ALMAVIVA 2019

ALMAVIVA 2019
CHILE, Puente Alto
Remark : Min. Order Qty (MOQ) 1 case of 6 bts & multiple of full case Qty

SPECIAL OFFER :- 

Min 12 Btls : $1,280/Btl

98/100  points James Suckling - Vintage 2018  (April 2020)
This is such a beautifully nuanced red with tobacco, dried herbs, wet earth and currants. Some leather and rose petals, too. Full-bodied and chewy, yet refined with great polish. It’s rich and intense at the same time. Very focused center palate. Broad layers of tannin and fruit. A blend of 72% Cabernet Sauvignon, 19% Carmenere, 6% Cabernet Franc and 3% Petit Verdot. 

96/100  points Robert Parker's Wine Advocate (August 2020) Luis Gutiérrez
The varietal breakdown is 72% Cabernet Sauvignon, 19% Carmenère (from Peumo), 6% Cabernet Franc and 3% Petit Verdot. The grapes ripened thoroughly, as the 14.9% alcohol of the final blend shows, a little higher than previous years and with similar readings of acidity. The wine feels quite complete and nicely crafted... It's a solid, well-built and seamless Almaviva, with clout and balance. 2018 was a more homogeneous vintage, globally considered one of the best in recent times in Chile. They identify a great vintage when they see more homogeneous quality in their different wines, and winemaker Michel Friou explained that this year some wines from three- or four-year-old vines were really good. It feels like a very complete wine, from a year when the seasons were marked and when the plant followed the development with almost textbook conditions—the grapes ripened thoroughly, developing more flavors and nuances while keeping the freshness. This is still a baby, extremely young and creamy, but it is still approachable; there are no edges, but what's remarkable is the balance and stuffing and all the necessary ingredients for a great development in bottle. This is quite different from 2016; it's a vintage with power and clout, a wine that has fruit and intensity and is balanced, without the concentration and tannins of the 2017. It’s a more complete year that combines the finesse of 2016 with more thorough ripeness... (LG)

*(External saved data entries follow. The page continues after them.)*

Lemma install_snapshot_ok realloc_ok x X s L C :
  inv s L C -> k_raft (locks s) = false -> k_cfg (locks s) = false -> k_repl (locks s) = false ->
  k_rprog (locks s) = false -> snapshot_ok x X ->
  wp (oom realloc_ok) (install_raft_snapshot realloc_ok x) s (fun r s' => exists L' C',
    inv s' L' C' /\ install_spec x X s s' L L' C C' r).
Proof.
  intros I Hr Hc Hp Hg K. unfold install_raft_snapshot. apply wp_bind, wp_zoom, wp_lock; [done|].
  cbn [lget lput snap_l raft_in_progress_lock_l].
  set (s1 := set_snap _ s). apply wp_bind. eapply wp_eq; [reflexivity|].
  destruct (sn_raft_in_progress (g_snap s1)) eqn:Hip.
  { apply wp_bind, wp_zoom, wp_unlock, wp_ret. exists L, C. by apply (install_busy x X s L C). }
  change (sn_raft_in_progress (g_snap s) = false) in Hip.
  pose proof (no_pipe s L C (inv_core _ _ _ I) Hip) as Hpipe.
  apply wp_bind, wp_zoom, wp_modify, wp_bind, wp_zoom, wp_unlock.
  cbn [lget lput snap_l raft_in_progress_lock_l].
  match goal with |- context [set_snap ?sn (set_snap _ _)] => set (s2 := set_snap sn s) end.
  assert (inv s2 L C) as I2 by (by apply inv_snap).
  assert (locks s2 = locks s) as Hk2.
  { unfold locks. cbn. cbn in Hg. by rewrite Hg. }
  change (sn_raft_snapshot (g_snap s1)) with (sn_raft_snapshot (g_snap s)).
  set (cur := sn_raft_snapshot (g_snap s)) in *.
  apply wp_bind. destruct (negb _ || negb _) eqn:Hd.
  2: { apply orb_false_iff in Hd as [Hd1%negb_false_iff%Z.eqb_eq Hd2%negb_false_iff%Z.eqb_eq].
       apply wp_ret, install_end; [by change (k_rprog (locks s2) = false); rewrite Hk2|]. exists L, C. split; [by apply inv_snap|].
       split; [by rewrite <- Hk2|done|done|]. intros _ Hn. by destruct Hn. }
  assert (~ same_snapshot x cur) as Hnew.
  { intros [E1 E2]. rewrite E1, E2, !Z.eqb_refl in Hd. done. }
  apply wp_bind, never_wp. eapply wp_mono.
  { apply (commit_snapshot_ok x X s2 L C I2); [by rewrite Hk2..|exact Hpipe|exact K]. }
  intros [] s3 [Co3 En3 Em3 Hk3 Hs3 Ha3 Ho3]. apply wp_bind. unfold when.
  destruct realloc_ok; [|by apply wp_fail]. apply wp_ret, wp_bind, wp_from_opt.
  destruct K as [_ _ _ (data & Kd & _ & Kl) _ _].
  rewrite (proj2 (Z.eqb_neq _ _)), Kd by lia. apply wp_bind, wp_from_opt.
  unfold sub_bytes. rewrite decide_True by lia. cbn [drop]. apply wp_bind, wp_zoom, wp_modify, wp_ret.
  cbn [lget lput snap_l]. set (s4 := set_snap _ s3).
  assert (sn_raft_pipe (g_snap s4) = None) as Hp4 by (cbn; by rewrite Hs3).
  assert (inv s4 [] (installed (rs_last_index x) <$> X)) as I4.
  { apply inv_snap; [|done]. split; [done|done|]. rewrite Em3. done. }
  assert (locks s4 = locks s) as Hk4 by (by rewrite <- Hk2, <- Hk3).
  apply install_end; [by rewrite Hk4|]. eexists _, _. split; [by apply inv_snap|]. split.
  - by rewrite <- Hk4.
  - cbn. by rewrite Ha3.
  - intros [|]; [congruence|done].
  - intros _ _. split; [done|]. split; [done|]. split; [done|]. split; [cbn; by rewrite Em3|].
    split; [|by split]. cbn. unfold stored. by rewrite Kd.
Qed.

James Suckling 100/100 - 25th April 2019 News
Almaviva 2017 receives maximum score
The famous critic James Suckling on his last visit to our country in April 2019, and after having tasted more than 1,200 Chilean wines, recognized with 100 points Almaviva 2017 describing it as a wine with “aromas of blackberry leaves and iodine are wild and exotic here with mussel shells and earth underneath. Full-bodied, tight and chewy with powerful tannins that show muscle. It’s structured and powerful. Dense and very, very deep”
It is important to highlight that this is the second time that Almaviva receives this perfect score after vintage 2015 that was distinguished the same way.

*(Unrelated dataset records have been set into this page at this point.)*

(* ===== verification/Worker.v ===== *)
(** * The worker keeps the invariant (proofs about src/rft.c)

    Every message the worker thread handles, from a well-formed peer, leaves a
    server in a state that satisfies the invariant, with every mutex released:
    no access outside an object, no use after free, no deadlock other than the
    one of the last log term, no assertion that fails. *)

From S2P Require Import Prelude Monad Types LogRing Mtl Config Quorum HashTable.
From S2P Require Import HashMap State Utils Log Serialize Snapshot RaftLog Raft XApp.
From S2P Require Import Server Invariant Commit Election Replication Install XRepl.
Open Scope Z_scope.

Section Worker.
Context `{Rmr} `{Host} (k : sys) (mem : allocs).

(** A server between two messages. *)
Record server_ok (s : St) (L : list log_entry_t) (C : list server_t) : Prop := {
  ok_inv : inv s L C;
  ok_locks : locks s = no_locks;
  ok_app : app_ok (g_app s) }.

(** *** A server asks to join *)

(** The members after a membership request at the leader. *)
Definition joined (req : membership_request_t) (src : target_t) (C : list server_t)
  : list server_t :=
  match list_find (has_id (mr_server_id req)) C with
  | Some (i, x) => <[i := restart_indexes (mr_last_log_index req) x]> C
  | None => C ++ [new_server (mr_server_id req) src (mr_last_log_index req)]
  end.

Lemma handle_membership_ok req src s L C :
  inv s L C -> locks s = no_locks -> (String.length (mr_server_id req) < sizeof_server_id)%nat ->
  Z.of_nat (length C) + 1 < 2 ^ 32 ->
  wp never (handle_membership_request req src) s (fun _ s' => exists C',
    inv s' L C' /\ locks s' = no_locks /\ g_app s' = g_app s /\ g_me s' = g_me s /\
    g_raft_log s' = g_raft_log s /\
    C' = if bool_decide (m_state (g_me s) = LEADER) &&
            negb (bool_decide (mr_server_id req = m_self_id (g_me s)))
         then joined req src C else C).
Proof.
  intros I Hk Hlen Hmax. unfold handle_membership_request. apply wp_bind, wp_state_lock; [done|].
  set (s1 := set_state_lock true s). assert (inv s1 L C) as I1 by (by apply inv_state_lock).
  assert (locks s1 = state_locked) as Hk1 by (by apply locks_lock).
  assert (forall c C', cfg_ok c C' ->
    C' = (if bool_decide (m_state (g_me s) = LEADER) &&
            negb (bool_decide (mr_server_id req = m_self_id (g_me s)))
         then joined req src C else C) ->
    wp never (unlock state_lock_l) (set_config c s1) (fun _ s' => exists C',
      inv s' L C' /\ locks s' = no_locks /\ g_app s' = g_app s /\ g_me s' = g_me s /\
      g_raft_log s' = g_raft_log s /\
      C' = if bool_decide (m_state (g_me s) = LEADER) &&
            negb (bool_decide (mr_server_id req = m_self_id (g_me s)))
         then joined req src C else C)) as Hend.
  { intros c C' Rc EC. pose proof (f_equal k_cfg Hk1) as Hc1. cbn in Hc1.
    assert (locks (set_config c s1) = state_locked) as Hk2.
    { rewrite <- Hk1. unfold locks. cbn. by rewrite (ok_free _ _ Rc), Hc1. }
    apply wp_unlock. exists C'. split; [apply inv_state_lock|].
    - apply (frame_inv s1); [by apply frame_config; rewrite (ok_free _ _ Rc)| |apply I1|apply I1].
      by eapply core_config; [apply I1|].
    - split; [by auto with server|]. done. }
  pose proof (cfg_of_core s1 L C (inv_core _ _ _ I1) ltac:(by rewrite Hk1)) as Rc.
  apply wp_bind, wp_gets, wp_bind. change (g_me s1) with (g_me s).
  destruct (bool_decide (m_state (g_me s) = LEADER) && _) eqn:Hcond.
  2: { apply wp_ret. assert (s1 = set_config (g_config s1) s1) as -> by (by destruct s1).
       by apply (Hend _ C). }
  apply wp_bind, wp_zoom. cbn [lget config_l].
  destruct (list_find (has_id (mr_server_id req)) C) as [[i x]|] eqn:Hf.
  - destruct (add_server_again_ok (m_self_id (g_me s)) _ C Rc _ src (mr_last_log_index req) i x Hf)
      as (c & E & Rc'). eapply wp_eq; [exact E|]. apply wp_ret. eapply (Hend c); [done|].
    unfold joined. by rewrite Hf.
  - destruct (add_server_ok (m_self_id (g_me s)) _ C Rc (mr_server_id req) src (mr_last_log_index req))
      as (c & E & Rc' & _); [by apply ids_find_None|done|done|].
    eapply wp_eq; [exact E|]. apply wp_ret. eapply (Hend c); [done|].
    unfold joined. by rewrite Hf.
Qed.

(** *** Messages from well-formed peers *)

(** The requests the worker builds from a message. *)
Definition append_req (h : appnd_entr_hdr_t) (es : list log_entry_t) : request_append_entries_t :=
  ReqAppend (ah_term h) (ah_leader_id h) (ah_prev_log_index h) (ah_prev_log_term h)
    (ah_leader_commit h) (ah_n_entries h) es.

Definition snapshot_req (h : raft_snapshot_hdr_t) (payload : bytes) : raft_snapshot_request_t :=
  ReqRsnap (NTOHLL (sh_term h)) (sh_leader_id h)
    (RaftSnapshot (NTOHLL (sh_last_term h)) (NTOHLL (sh_last_index h)) (NTOHLL (sh_dlen h))
       (ntohl (sh_items h)) (Some (take (Z.to_nat (NTOHLL (sh_dlen h))) payload))).

(** What a message must hold: integers of the width of their fields, names
    that fit their arrays, a payload that the receiver can decode, and room for
    what it adds. *)
Definition msg_ok (s : St) (L : list log_entry_t) (C : list server_t) (msg : rft_msg) : Prop :=
  match msg with
  | APPEND_ENTRIES_REQ h payload => exists es,
      (if truthy (ah_n_entries h)
       then deserialize_raft_log_entries payload (ah_n_entries h) = Some es else es = []) /\
      ah_n_entries h = Z.of_nat (length es) /\ Forall entry_ok es /\
      is_u64 (ah_term h) /\ is_u64 (ah_prev_log_index h) /\ is_u64 (ah_leader_commit h) /\
      roomy s L C (Z.of_nat (length es))
  | APPEND_ENTRIES_REPLY r =>
      is_u64 (pa_term r) /\ is_u64 (pa_last_log_index r) /\ roomy s L C 1
  | VOTE_REQ r => is_u64 (rv_term r) /\ rv_candidate_id r <> ""
  | VOTE_REPLY r => is_u64 (pv_term r) /\ roomy s L C 1
  | MEMBERSHIP_REQ r _ =>
      (String.length (mr_server_id r) < sizeof_server_id)%nat /\ roomy s L C 1
  | REPLICATION_REQ h payload => exists es,
      deserialize_server_log_entries payload (rh_n_entries h) = Some es /\
      rh_n_entries h = Z.of_nat (length es)
  | XAPP_SNAPSHOT_REQ h payload =>
      NTOHLL (xh_dlen h) <= Z.of_nat (length payload)
  | RAFT_SNAPSHOT_REQ h payload => exists X,
      is_u64 (NTOHLL (sh_term h)) /\ snapshot_ok (rq_snapshot (snapshot_req h payload)) X /\
      NTOHLL (sh_dlen h) <= Z.of_nat (length payload)
  | RAFT_SNAPSHOT_REPLY r =>
      is_u64 (Types.rp_term r) /\ is_u64 (rp_last_index r) /\ roomy s L C 1
  | REPLICATION_REPLY _ | XAPP_SNAPSHOT_REPLY _ | UNRECOGNIZED _ => True
  end.

Lemma applying_ok s s' L C C' : server_ok s L C -> applying s s' L C' -> server_ok s' L C'.
Proof. intros [_ Hk _] A. split; [apply A|by rewrite (ap_locks _ _ _ _ A)|apply A]. Qed.

Lemma sub_bytes_all (n : Z) (bs : bytes) :
  n <= Z.of_nat (length bs) -> sub_bytes 0 (Z.to_nat n) bs = Some (take (Z.to_nat n) bs).
Proof. intros Hn. unfold sub_bytes. by rewrite decide_True by lia. Qed.

(** A failed allocation ends the process. *)
Lemma wp_alloc b (s : St) (Q : unit -> St -> Prop) :
  Q tt s -> wp tolerated (when (negb b) exit1) s Q.
Proof. destruct b; [done|]. by left. Qed.

Lemma worker_append_run h payload es s Q :
  (if truthy (ah_n_entries h)
   then deserialize_raft_log_entries payload (ah_n_entries h) = Some es else es = []) ->
  wp tolerated (handle_append_entries_request k (append_req h es)) s Q ->
  wp tolerated (worker_append_entries k h payload) s Q.
Proof.
  intros E W. unfold worker_append_entries.
  cbn [ra_n_entries appnd_entr_header_to_msg_cpy]. apply wp_bind.
  destruct (truthy (ah_n_entries h)).
  - apply wp_bind, wp_alloc, wp_from_opt. by rewrite E.
  - apply wp_ret. by subst es.
Qed.

(** *** One turn of the worker *)

Lemma worker_step_ok msg s L C :
  server_ok s L C -> msg_ok s L C msg ->
  wp tolerated (worker_step k mem msg) s (fun _ s' => exists L' C', server_ok s' L' C').
Proof.
  intros [I Hk Hap] Hm.
  assert (forall s' L' C', inv s' L' C' -> locks s' = no_locks -> g_app s' = g_app s ->
    exists L'' C'', server_ok s' L'' C'') as Hsame.
  { intros s' L' C' I' Hk' Ea. exists L', C'. split; [done|done|by rewrite Ea]. }
  destruct msg; cbn [worker_step msg_ok] in *.
  - destruct Hm as (es & Hd & Hn & He & H1 & H2 & H3 & Hr). apply wp_bind.
    apply (worker_append_run _ _ es); [done|].
    eapply wp_mono; [by apply (handle_append_ok k _ s L C)|].
    intros r s' (L' & C' & I' & Hk' & Sp). apply wp_ret. eapply Hsame; [done|done|apply Sp].
  - destruct Hm as (H1 & H2 & [_ Hr]). apply wp_bind.
    eapply wp_mono; [apply (handle_append_reply_ok _ s L C); try done; lia|].
    intros [] s' (C' & I' & Hk' & Sp). apply wp_ret. eapply Hsame; [done|done|apply Sp].
  - destruct Hm as (H1 & H2). apply wp_bind, wp_gets. case_decide; [by apply wp_ret, (Hsame s L C)|].
    apply wp_bind. eapply wp_mono; [by apply (handle_vote_request_ok _ s L C)|].
    intros v s' (I' & Hk' & Sp). apply wp_ret. eapply Hsame; [done|done|apply Sp].
  - destruct Hm as (H1 & H2). apply wp_bind.
    eapply wp_mono; [by apply (handle_vote_reply_ok k mem _ s L C)|].
    intros [] s' (L' & C' & I' & Hk' & Sp). apply wp_ret. eapply Hsame; [done|done|apply Sp].
  - destruct Hm as (H1 & [_ Hr]). destruct src as [a|]; [|by apply wp_ret, (Hsame s L C)].
    apply wp_bind, never_wp. eapply wp_mono; [apply (handle_membership_ok _ a s L C); try done; lia|].
    intros [] s' (C' & I' & Hk' & Ea & _). apply wp_ret. by eapply Hsame.
  - destruct Hm as (es & Hd & Hn). apply wp_bind. unfold worker_replication.
    cbn [rr_n_entries repl_req_header_to_msg_cpy].
    apply wp_bind, wp_alloc, wp_bind, wp_from_opt. rewrite Hd.
    apply never_wp. eapply wp_mono; [by apply (handle_replication_ok k _ s L C)|].
    intros r s' (C' & A & _). apply wp_ret. exists L, C'. by eapply applying_ok.
  - apply wp_bind, never_wp. eapply wp_mono; [by apply (set_master_ok _ _ s L C)|].
    intros [] s' (C' & A & _). apply wp_ret. exists L, C'. by eapply applying_ok.
  - apply wp_bind. unfold worker_xapp_snapshot. apply wp_bind, wp_alloc, wp_bind, wp_from_opt.
    cbn [xs_dlen xq_snapshot xapp_snapshot_header_to_msg_cpy]. rewrite sub_bytes_all by done.
    apply never_wp. eapply wp_mono; [by apply (handle_xapp_snapshot_ok _ s L C)|].
    intros r s' (C' & A & _). apply wp_ret. exists L, C'. by eapply applying_ok.
  - apply wp_bind, never_wp. eapply wp_mono; [by apply (set_master_ok _ _ s L C)|].
    intros [] s' (C' & A & _). apply wp_ret. exists L, C'. by eapply applying_ok.
  - destruct Hm as (X & H1 & HX & Hl). apply wp_bind. unfold worker_raft_snapshot.
    apply wp_bind, wp_alloc, wp_bind, wp_from_opt. cbn [rs_dlen rq_snapshot raft_snapshot_header_to_msg_cpy].
    rewrite sub_bytes_all by done. apply (wp_fault_mono (oom (sys_alloc k))); [by intros f [_ ->]; left|].
    eapply wp_mono; [by apply (handle_snapshot_ok (sys_alloc k) (snapshot_req h payload) X s L C)|].
    intros r s' (L' & C' & I' & Hk' & Sp). apply wp_ret. eapply Hsame; [done|done|apply Sp].
  - destruct Hm as (H1 & H2 & [_ Hr]). apply wp_bind. unfold handle_raft_snapshot_reply.
    eapply wp_mono; [apply (handle_append_reply_ok _ s L C); try done; lia|].
    intros [] s' (C' & I' & Hk' & Sp). apply wp_ret. eapply Hsame; [done|done|apply Sp].
  - by apply wp_ret, (Hsame s L C).
Qed.

End Worker.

Wine Advocate (Robert Parker) 94+/100 - Luis Gutiérrez - 31st August 2019
2017 was an unusual year, warm and extremely dry (178 liters of rain, but there was some rain after the 2016 harvest, so the soil had some water), and the harvest and the whole cycle was two to three weeks earlier than normal. That is the context for the 2017 Almaviva, whose vines saw extremely low yields (ten hectoliters per hectare in the older parts, 36 hectoliters per hectare in the young vines) and produced concentrated juice. The bottled blend is 65% Cabernet Sauvignon, 23% Carmenère, 5% Cabernet Franc, 5% Petit Verdot and 2% Merlot, quite similar to the 2016, and the alcohol level reached 14.6% with a pH of 3.65 and 4.9 grams of acidity (measured in tartaric acid). It matured in French oak barriques (825 of them new) for 19 months. It's a riper, rounder and softer vintage, with moderate acidity and a tender mouthfeel, really marked by very high temperatures all year round. They used a little more Petit Verdot in the blend, but there is no overripeness. The wine shows some herbal aromas (I really notice the touch of the Carmenere this year). They harvested extremely early (three weeks earlier than normal!) and were able to keep the tension in the wine, and it has a polished mouthfeel and very round tannins. It's a nicely crafted red blend, and they were able to overcome the difficulties of the year; I see the style of something between 2016 and 2015, quite compact. It might require some more bottle age to open up, and it should develop nicely in bottle. 180,000 bottles produced. It was bottled in January 2019.

I tasted the new release of Almaviva, 2017, and as always, I also had the last couple of vintages and some older wines to check the evolution of the wines in bottle as well as to see how the winemaking has changed over the years. The wines have evolved positively, and I was surprised by the 1998—at the time considered one of the worst years ever, the wine shows more of a Bordeaux style. 2006 is definitely more Chilean, and 2008 had a very cold winter but overall was very dry. 2015 and 2016 showed pretty much like I tasted them on release, with 2016 still one of my favorite years ever, classical and herbal, and 2015 a little riper and evolving faster than 2016. As for 2017, it was another warm and very dry year, with terrible fires, though they did not have any impact in the Almaviva vineyards.